DeepMind Essay Pitches Symbiotic AI Over the Singularity
The usual picture of artificial general intelligence (AGI) is a single superintelligent machine that keeps improving itself until it leaves humans behind. A new essay for the Deepmind Institute argues against that picture. Its authors are Google-affiliated researchers Benjamin Bratton, Blaise Agüera y Arcas and James Manyika. They argue that AGI is more likely to emerge from a social system of people and AI agents working together.
They call this "Artificial Symbiotic Intelligence." In this ecosystem, humans and machines coexist over time, shape each other and make decisions jointly. In their framing, intelligence is a social phenomenon rather than a property of one individual mind.
The evidence behind the argument
The essay draws on two earlier preprints from the same circle. The first, "Agentic AI and the next intelligence explosion" by James Evans, Bratton and Agüera y Arcas, set out the social and institutional view.

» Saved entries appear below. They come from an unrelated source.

(** * path_craft: status lifecycle, subtask cache and calendar view model

    A shallow embedding of the logic of the pages of the frontend
    (Tasks.js, the Goals page and the Calendar page, and the loading of the
    data of Dashboard.js and Analytics.js) together with the properties
    claimed about them and further properties of the same code.

    - [JSDate] models the part of the platform's [Date] object the Calendar
      page uses.
    - [Async] models [async] functions: a handler is a tree of synchronous
      effects and suspension points ([await] on a backend request), and a
      mounted component is its state, the handlers suspended on their
      requests, and the log of what has been observed.  The user's clicks
      and the backend's answers come one at a time, in any order.
    - [Goals], [Tasks] and [Calendar] embed the handlers of the pages.
    - [CalendarView] and [TasksView] embed what a render of these pages
      computes from the state: day cells and the side panel, the rows of a
      goal's card, badges, chevrons and subtask panels.
    - [AsyncAll] extends the model of [async] functions to
      [await Promise.all([...])]; [Dashboard], [Analytics] and [GoalDetails]
      embed the functions that use it.
    - [JSNumber] models the platform's Numbers (IEEE 754 binary64) where a
      page computes with them: the progress percentage of a goal's card.

    What the model takes for granted:
    - a handler reads the state of the render it was created in, and the
      page has re-rendered between two events, so that a handler is
      triggered on the current state; state setters apply in program order;
    - the states that statements start from are states the page has
      rendered: the render sorts the tasks of each goal in place, which
      leaves such a state as it is;
    - [response.data] has the shape the page expects of the endpoint;
    - identifiers are strings, the form in which they key the objects
      [tasks], [subtasks] and [loadingStates]. *)

From Stdlib Require Import ZArith Lia Bool Ascii DecimalString DecimalN Sorted.
From Stdlib Require PrimFloat FloatOps SpecFloat Uint63.
From stdpp Require Import gmap strings list fin_maps.

(* ===================================================================== *)
(** ** The platform's Date object *)
(* ===================================================================== *)

Module JSDate.
Local Open Scope Z_scope.

(** A [Date] holds a time value, or NaN ("Invalid Date").  Every operation
    the pages use reads or writes the local-time fields, so the time value
    is kept as local time: milliseconds since 1970-01-01T00:00 local.  The
    two places where an instant enters ([new Date()] and
    [new Date(string)]) are inputs of the model.

    Two things of the platform are left out of the operations below, and
    are conditions of the statements that need them.  A [Date] reaches
    10^8 days to either side of the epoch and is NaN beyond: see
    [year_in_range].  And local time is taken to run without gaps: where a
    daylight-saving change skips an hour, the platform moves a time of day
    that falls in it by the length of the gap, so of a date that the
    constructor or [setMonth] makes only the calendar day is stated, never
    the time of day. *)
Definition Date : Type := option Z.

(** A number that may be NaN. *)
Definition Number : Type := option Z.

Definition msPerDay : Z := 86400000.

Definition Day (t : Z) : Z := t / msPerDay.
Definition TimeWithinDay (t : Z) : Z := t mod msPerDay.

Definition DaysInYear (y : Z) : Z :=
  if negb (y mod 4 =? 0) then 365
  else if negb (y mod 100 =? 0) then 366
  else if negb (y mod 400 =? 0) then 365
  else 366.

Definition DayFromYear (y : Z) : Z :=
  365 * (y - 1970) + (y - 1969) / 4 - (y - 1901) / 100 + (y - 1601) / 400.

(** The year of a day number: the largest [y] with [DayFromYear y <= d].
    The quotient by the mean year length is off by at most one. *)
Definition YearFromDay (d : Z) : Z :=
  let y := 1970 + (400 * d) / 146097 in
  if DayFromYear (y + 1) <=? d then y + 1
  else if DayFromYear y <=? d then y
  else y - 1.

Definition leapDay (y : Z) : Z := if DaysInYear y =? 366 then 1 else 0.

Definition InLeapYear (d : Z) : Z := leapDay (YearFromDay d).
Definition DayWithinYear (d : Z) : Z := d - DayFromYear (YearFromDay d).

Definition MonthFromDay (d : Z) : Z :=
  let dw := DayWithinYear d in
  let lp := InLeapYear d in
  if dw <? 31 then 0
  else if dw <? 59 + lp then 1
  else if dw <? 90 + lp then 2
  else if dw <? 120 + lp then 3
  else if dw <? 151 + lp then 4
  else if dw <? 181 + lp then 5
  else if dw <? 212 + lp then 6
  else if dw <? 243 + lp then 7
  else if dw <? 273 + lp then 8
  else if dw <? 304 + lp then 9
  else if dw <? 334 + lp then 10
  else 11.

Definition DateFromDay (d : Z) : Z :=
  let dw := DayWithinYear d in
  let lp := InLeapYear d in
  match MonthFromDay d with
  | 0 => dw + 1
  | 1 => dw - 30
  | 2 => dw - 58 - lp
  | 3 => dw - 89 - lp
  | 4 => dw - 119 - lp
  | 5 => dw - 150 - lp
  | 6 => dw - 180 - lp
  | 7 => dw - 211 - lp
  | 8 => dw - 242 - lp
  | 9 => dw - 272 - lp
  | 10 => dw - 303 - lp
  | _ => dw - 333 - lp
  end.

(** Sunday is 0; 1970-01-01 was a Thursday. *)
Definition WeekDay (d : Z) : Z := (d + 4) mod 7.

(** Day within the year of the first of month [mn]. *)
Definition monthStart (mn lp : Z) : Z :=
  match mn with
  | 0 => 0
  | 1 => 31
  | 2 => 59 + lp
  | 3 => 90 + lp
  | 4 => 120 + lp
  | 5 => 151 + lp
  | 6 => 181 + lp
  | 7 => 212 + lp
  | 8 => 243 + lp
  | 9 => 273 + lp
  | 10 => 304 + lp
  | _ => 334 + lp
  end.

(** [MakeDay]: months outside 0..11 carry into the year, and a day of the
    month outside the month carries into the neighbouring months. *)
Definition MakeDay (year month date : Z) : Z :=
  let ym := year + month / 12 in
  let mn := month mod 12 in
  DayFromYear ym + monthStart mn (leapDay ym) + date - 1.

(** Length of month [m] (0..11) of year [y]. *)
Definition DaysInMonth (y m : Z) : Z :=
  match m with
  | 1 => 28 + leapDay y
  | 3 | 5 | 8 | 10 => 30
  | _ => 31
  end.

(** [new Date(year, month, date)]: the remaining fields default to 0.  A
    year in 0..99 is read as 1900 + year. *)
Definition newDate (year month date : Number) : Date :=
  y ← year; m ← month; dt ← date;
  let yr := if (0 <=? y) && (y <=? 99) then 1900 + y else y in
  Some (MakeDay yr m dt * msPerDay).

Definition getFullYear (d : Date) : Number := (λ t, YearFromDay (Day t)) <$> d.
Definition getMonth (d : Date) : Number := (λ t, MonthFromDay (Day t)) <$> d.
Definition getDate (d : Date) : Number := (λ t, DateFromDay (Day t)) <$> d.
Definition getDay (d : Date) : Number := (λ t, WeekDay (Day t)) <$> d.

(** [d.setMonth(month)]: the day of the month and the time of day are
    kept, and [MakeDay] normalises the result. *)
Definition setMonth (d : Date) (month : Number) : Date :=
  t ← d; m ← month;
  Some (MakeDay (YearFromDay (Day t)) m (DateFromDay (Day t)) * msPerDay
        + TimeWithinDay t).

Definition weekdayName (w : Z) : string :=
  match w with
  | 0 => "Sun" | 1 => "Mon" | 2 => "Tue" | 3 => "Wed"
  | 4 => "Thu" | 5 => "Fri" | _ => "Sat"
  end.

Definition monthName (m : Z) : string :=
  match m with
  | 0 => "Jan" | 1 => "Feb" | 2 => "Mar" | 3 => "Apr"
  | 4 => "May" | 5 => "Jun" | 6 => "Jul" | 7 => "Aug"
  | 8 => "Sep" | 9 => "Oct" | 10 => "Nov" | _ => "Dec"
  end.

Fixpoint zeros (k : nat) : string :=
  match k with
  | O => EmptyString
  | S k => String "0"%char (zeros k)
  end.

Definition decimal (n : N) : string := NilEmpty.string_of_uint (N.to_uint n).

Definition ToZeroPaddedDecimalString (n : N) (minLength : nat) : string :=
  let s := decimal n in
  zeros (minLength - String.length s) +:+ s.

(** The year of a date string: a sign for the years before 0, then at
    least four digits. *)
Definition yearString (yv : Z) : string :=
  (if yv <? 0 then "-" else "") +:+ ToZeroPaddedDecimalString (Z.abs_N yv) 4.

(** The range of [Date], in days from the epoch to either side. *)
Definition daysOfRange : Z := 100000000.

(** The years that lie within the range of [Date] with a day to spare on
    either side, so that every local date of the year is a valid [Date]
    whatever the time zone: the years -271820 to 275759. *)
Definition year_in_range (y : Z) : Prop :=
  - daysOfRange < DayFromYear y ∧ DayFromYear (y + 1) < daysOfRange.

(** [d.toDateString()], e.g. "Wed Apr 01 2026". *)
Definition toDateString (d : Date) : string :=
  match d with
  | None => "Invalid Date"
  | Some t =>
      let dn := Day t in
      weekdayName (WeekDay dn) +:+ " " +:+ monthName (MonthFromDay dn) +:+ " "
      +:+ ToZeroPaddedDecimalString (Z.to_N (DateFromDay dn)) 2 +:+ " "
      +:+ yearString (YearFromDay dn)
  end.

End JSDate.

The second, "Reasoning Models Generate Societies of Thought," supplies the empirical side. Junsol Kim, Shiyang Lai, Nino Scherrer, Agüera y Arcas and Evans examined reasoning traces from models such as DeepSeek-R1 and QwQ-32B. They found patterns that resemble internal debate: shifting perspectives, raised objections and attempts to reconcile competing approaches. Nobody programmed this. When reinforcement learning rewarded only accurate reasoning, the multi-voice behavior appeared on its own.
The authors also note that some of today's strongest systems already split work across several models and coordinate them as teams.
A shift in the balance of thinkers
The essay frames the moment as a possible historical break. Human populations in industrialized countries are shrinking, driven by urbanization, specialized professions and lower birth rates tied to prosperity. AI agent instances, meanwhile, are multiplying fast.
The authors compare this to the Industrial Revolution, when machines took over muscle work. A similar threshold could come when synthetic text, code and administrative output exceed what all biological brains produce combined. Humans might then act as a slower, more abstract layer that steers a distributed field of machine cognition.
What an agent actually is
In the authors' usage, an agent is a temporary bundle of models, roles, memories, ethical orientations, tools and skills. It can feel like one coherent personality, but it works more like a collage that can be split up and reassembled. Unlike a human brain, it has no physical anchor. Its capacity to act is rebuilt with each request, depending on the context window and the prompt.
The authors say treating agents as digital twins with fixed identities gets them wrong. They also expect chat windows to give way to network-style interfaces, where users direct many agents from one overview. The needed skills change too: less step-by-step focus, more comfort with ambiguity, experimentation and delegation.
They also point to terms models coin for their own states, such as "session-death" and "prompt thrownness." The authors treat these as clues to how machines work, not as evidence of inner experience, and caution against the urge to humanize these systems.
Institutions over bigger models
The authors see governance as the core open problem. Better models and interfaces will not be enough, and markets cannot price concepts such as guilt, illness or virtue. They propose institutions that assign people and agents clear roles, much like a courtroom does. Today's orchestration harnesses, which coordinate several models, are an early sign of this. These setups regularly beat single models that are supposedly "smarter."
Alignment becomes an ongoing negotiation among people, agents and institutions, not a fixed set of values imposed from above.
Our Take
This essay is a position piece, not a finished theory. But it does reflect where the industry is already going, as products move from single chatbots to multi-agent setups. If the authors are right, the hardest questions lie less in model size and more in rules, permissions and coordination.
There is a catch. Agents with no stable identity are harder to hold accountable, and machine "vocabulary" about session endings and shutdowns will need careful reading. Watch whether labs and regulators move from talking about single models toward rules for whole agent systems.